Your goal
Within the entries below, the lines from the one with "Lemma not_inlined x" through the one with "Proof. intros H%str_in_false." are to be set down exactly, both ends kept.

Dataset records
(** A file the checks read is read the same of the bundle. *)
Lemma b_yaml_kept d d' id p : read_file d' p = read_file d p → b_yaml yaml (mkBundle id d') p = y_ yaml d p.
Proof. intros H. unfold b_yaml, y_. cbn [b_dir]. by rewrite H. Qed.
Lemma not_inlined x r : [x] ≠ prompt_path r true.
Proof. discriminate. Qed.
Lemma top_untouched x : str_in x [MANIFEST; SIG] = false → untouched [x].
Proof. intros H%str_in_false. rewrite !not_elem_of_cons in H. destruct H as (H1 & H2 & _). split_and!; [congruence|congruence|discriminate]. Qed.
Definition rule_path (p : path) : bool := match p with ["verifier"; name] => ends_with ".yaml" name | _ => false end.
Lemma rule_path_parts p : rule_path p = true → ∃ name, p = ["verifier"; name].
Proof.
  intros H. destruct p as [|x q]; [discriminate H|]. do 8 (destruct x as [|[[] [] [] [] [] [] [] []] x]; try discriminate H).
  destruct x; [|discriminate H]. destruct q as [|name [|]]; try discriminate H. by exists name.
Qed.
Lemma is_file_elem d p : is_file d p = true ↔ p ∈ map fst d.
Proof.
  unfold is_file, read_file. induction d as [|[q c] d IH]; cbn; [by split; [|intros []%not_elem_of_nil]|].
  destruct (bool_decide_reflect (q = p)) as [->|Hne]; cbn; [by split; [left|]|]. rewrite elem_of_cons. split; [intros H; right; by apply IH|].
  intros [->|H]; [done|by apply IH].
Qed.
Lemma rule_files_read d p : p ∈ rule_files d ↔ rule_path p = true ∧ is_file d p = true.
Proof.
  rewrite is_file_elem. unfold rule_files. rewrite !list_elem_of_fmap. split.
  - intros (f & -> & [Hf H]%list_elem_of_In%filter_In). split; [exact H|]. exists f. split; [done|]. apply list_elem_of_In in Hf. by rewrite sorted_files_perm in Hf.
  - intros [H (f & -> & Hf)]. exists f. split; [done|]. apply list_elem_of_In, filter_In. split; [|exact H]. apply list_elem_of_In. by rewrite sorted_files_perm.
Qed.
Lemma vget_vindex v k x : vget v k = Ok x → x ≠ VNone → vindex v k = Ok x.
Proof. destruct v as [| | | | | |d]; try done. cbn. unfold dget_none. destruct (dget d k); [done|]. intros [= <-]. done. Qed.
Lemma validate_deployment_Ok dep : validate_deployment dep = Ok tt → ∃ mode, vget dep "client" = Ok (VStr "agave") ∧ vget dep "cluster" = Ok (VStr "testnet") ∧
  vget dep "declared_consensus_mode" = Ok (VStr mode) ∧ mode ∈ CONSENSUS_MODES.
Proof.
  unfold validate_deployment. intros H. apply rbind_Ok in H as (client & Hc & H). apply rbind_Ok in H as ([] & ->%check_Ok%py_eq_str_r & H).
  apply rbind_Ok in H as (mode & Hm & H). apply rbind_Ok in H as ([] & (m & -> & Hin)%check_Ok%py_in_strs & H). apply rbind_Ok in H as ([] & _ & H).
  apply rbind_Ok in H as (cluster & Hcl & ->%check_Ok%py_eq_str_r). exists m. split_and!; try done.
  destruct dep as [| | | | | |d]; try done. cbn in *. unfold dget_none. by destruct (dget d "cluster"); [injection Hcl as ->|].
Qed.
Lemma thresholds_shape register th : generate_thresholds register = Ok th → ∃ version out, th = VDict [("register_version", version); ("parameters", VDict out)].
Proof.
  unfold generate_thresholds. intros H. do 6 (apply rbind_Ok in H as (? & _ & H)). apply rbind_Ok in H as (version & _ & H). injection H as <-. by eexists _, _.
Qed.
Lemma items_of_inv v d : items_of v = Ok d → d ≠ [] → v = VDict d.
Proof.
  unfold items_of, py_or. intros H Hd. destruct (truthy v) eqn:Ht; [destruct v; try discriminate H; by injection H as <-|]. by injection H as <-.
Qed.
Lemma validate_roles d prov r : validate_providers yaml d prov = Ok tt → r ∈ ROLES →
  ∃ roles confs name conf pr, vget prov "roles" = Ok (VDict roles) ∧ dget roles r = Some (VStr name) ∧ vget prov "configurations" = Ok (VDict confs) ∧
    dget confs name = Some conf ∧ y_ yaml d ["pricing.yaml"] = Ok pr ∧ priced pr conf.
Proof.
  unfold validate_providers. intros H Hr. apply rbind_Ok in H as (confs0 & Hc & H). apply rbind_Ok in H as (pr & Hpr & H).
  apply rbind_Ok in H as (roles0 & Hr0 & H). apply rbind_Ok in H as (roles & Hroles & H). apply rbind_Ok in H as ([] & _ & H).
  apply rbind_Ok in H as (confs & Hconfs & H). apply rbind_Ok in H as ([] & Heach & H). apply rbind_Ok in H as ([] & Hnames & _).
  pose proof (eachR_elem _ _ _ Hnames Hr) as Hname%check_Ok. unfold dget_none in Hname.
  destruct (dget roles r) as [[| | | |name| |]|] eqn:Hrole; try discriminate Hname. cbn in Hname.
  unfold dmem in Hname. destruct (dget confs name) as [conf|] eqn:Hconf; [|discriminate Hname].
  exists roles, confs, name, conf, pr. pose proof (eachR_elem _ _ (name, conf) Heach (dget_elem _ _ _ Hconf)) as Hval. cbn [fst snd] in Hval.
  assert (py_in (VStr name) (map snd roles) = true) as Hused.
  { unfold py_in. apply existsb_true. exists (VStr name). split; [|apply String.eqb_refl]. apply dget_elem in Hrole. by apply (list_elem_of_fmap_2 snd _ (r, VStr name)). }
  rewrite (items_of_inv _ _ Hroles) in Hr0 by (by intros ->). rewrite (items_of_inv _ _ Hconfs) in Hc by (by intros ->).
  split_and!; [done..|]. unfold validate_configuration in Hval.
  apply rbind_Ok in Hval as (provider & Hprov & Hval). apply rbind_Ok in Hval as ([] & Hpin%check_Ok & Hval).
  apply py_in_strs in Hpin as (ps & -> & Hpin). apply rbind_Ok in Hval as (? & _ & Hval). apply rbind_Ok in Hval as ([] & _ & Hval).
  apply rbind_Ok in Hval as (? & _ & Hval). apply rbind_Ok in Hval as ([] & _ & Hval). rewrite Hused in Hval. cbn [negb] in Hval.
  apply rbind_Ok in Hval as (model & Hmodel & Hval). apply rbind_Ok in Hval as ([] & Htruthy%check_Ok & Hval).
  apply rbind_Ok in Hval as (? & _ & Hval). apply rbind_Ok in Hval as (? & _ & Hval). apply rbind_Ok in Hval as ([] & _ & Hval).
  apply rbind_Ok in Hval as ([] & _ & Hval). apply rbind_Ok in Hval as (price & Hprice & Hval). apply rbind_Ok in Hval as ([] & _ & Hval).
  exists ps, model, price. split_and!; try done. intros k Hk. pose proof (eachR_elem _ _ _ Hval Hk) as Hq. cbn beta in Hq.
  apply rbind_Ok in Hq as (q & Hq & Hnum%check_Ok). by exists q.
Qed.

Exercise answer
Lemma not_inlined x r : [x] ≠ prompt_path r true.
Proof. discriminate. Qed.
Lemma top_untouched x : str_in x [MANIFEST; SIG] = false → untouched [x].
Proof. intros H%str_in_false. rewrite !not_elem_of_cons in H. destruct H as (H1 & H2 & _). split_and!; [congruence|congruence|discriminate]. Qed.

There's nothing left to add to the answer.